Evaluation of the Prescribing Patterns of Antihypertensive Drugs in Patients of Hypertension with Associated Co-Morbidities at a Tertiary Care Hospital


This study was an attempt to analyze and evaluate the prescribing patterns of antihypertensives and their adherence with published treatment guidelines in patients diagnosed of hypertension with co-morbidities like diabetes, cardiovascular diseases, renal diseases etc at a tertiary care hospital. A prospective, observational, cross-sectional study was conducted in all patients with hypertension and co-morbidities presenting to one of the polyclinics of Internal Medicine OPD of a tertiary care hospital during the study period. Drug utilization data of anti-hypertensives in patients with co-morbidities was collected through daily monitoring of prescriptions and by personally interviewing the patients meeting the inclusion criteria. Confirmed patients were analyzed for social, demographic and clinical variables.
 
A total of 120 hypertensive patients fulfilled the criteria for inclusion in the present study. Monotherapy was used more commonly than combination therapy (53.7% vs 46.3%). From the monotherapy category, various classes of drugs used included calcium channel blockers (48.3%), angiotensin II receptor blockers (32.75%), ACE inhibitors (12.06%) followed by beta-blockers (3.44%). As for individual drugs, Amlodipine (48.3%) was most commonly prescribed. Among the combination therapies, 2-drug treatment was preferred for 76.2% of the hypertensive patients with ACEIS/ARBS+DIURETICS being the most frequent drug combination (62.0%) prescribed. Also T2DM (27.5%) was found to be the most common co-morbid condition associated with hypertension followed by hypothyroidism (17.6%).
 
Effective control of BP was found in 53.3% of patients. Though Telmisartan (ARB) was the most frequently prescribed drug in combination therapy, it did not exist in the hospital formulary and was not provided at the hospital pharmacy.
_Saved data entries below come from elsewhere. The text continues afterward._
(* ===== verification/Hierarchy.v ===== *)
(** The tree of cache controllers of [CacheCntlr]: what makes a configuration a tree,
    which states are well-formed, and what [updateCacheBlock] does to a subtree.

    A cache is seen through [lstate], the coherence state of each of its lines; the lemmas
    [wps_*] are rules of symbolic execution for the operations of the controller. *)
From stdpp Require Import functions.
From S2P Require Import Prelude Timing QueueModels BlockInfo AddressMap Replacement CacheModel CacheLines.
From S2P Require Import ShmemMsg DirCntlr Memory Epoch UndoBuffer Log StateResult TlbAtd CacheCntlr.
Import CacheCntlr.

(** The block number of an address, for blocks of [2^k] bytes. *)
Definition blk (k : Z) (address : Z) : Z := Z.shiftr address k.
Definition aligned (k : Z) (address : Z) : Prop := in_u64 address ∧ address `mod` 2 ^ k = 0.

(** ** The tree *)

Section tree.
Context (cfg : CacheCntlr.config).

(** The cache of a controller, and the controllers above a cache. *)
Definition cache_of (c : nat) : nat := m_master (cntlr_conf cfg c).
Definition next_of (c : nat) : option nat := m_next_cache_cntlr (cntlr_conf cfg c).
Definition prevs (m : nat) : list nat := m_prev_cache_cntlrs (cache_conf cfg m).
The general pattern of antihypertensive utilization seems to be in accordance with the international guidelines for management of hypertension, but, diuretics were not prescribed as monotherapy. The prescription of branded drugs often results in noncompliance due to poor economic status of a large proportion of hypertensive patients ultimately leading to poor blood pressure control and hence treatment failure. Therefore the set guidelines need to be strictly adhered to so that effective management and treatment is ensured and the risks of cardiovascular morbidity and mortality get minimized.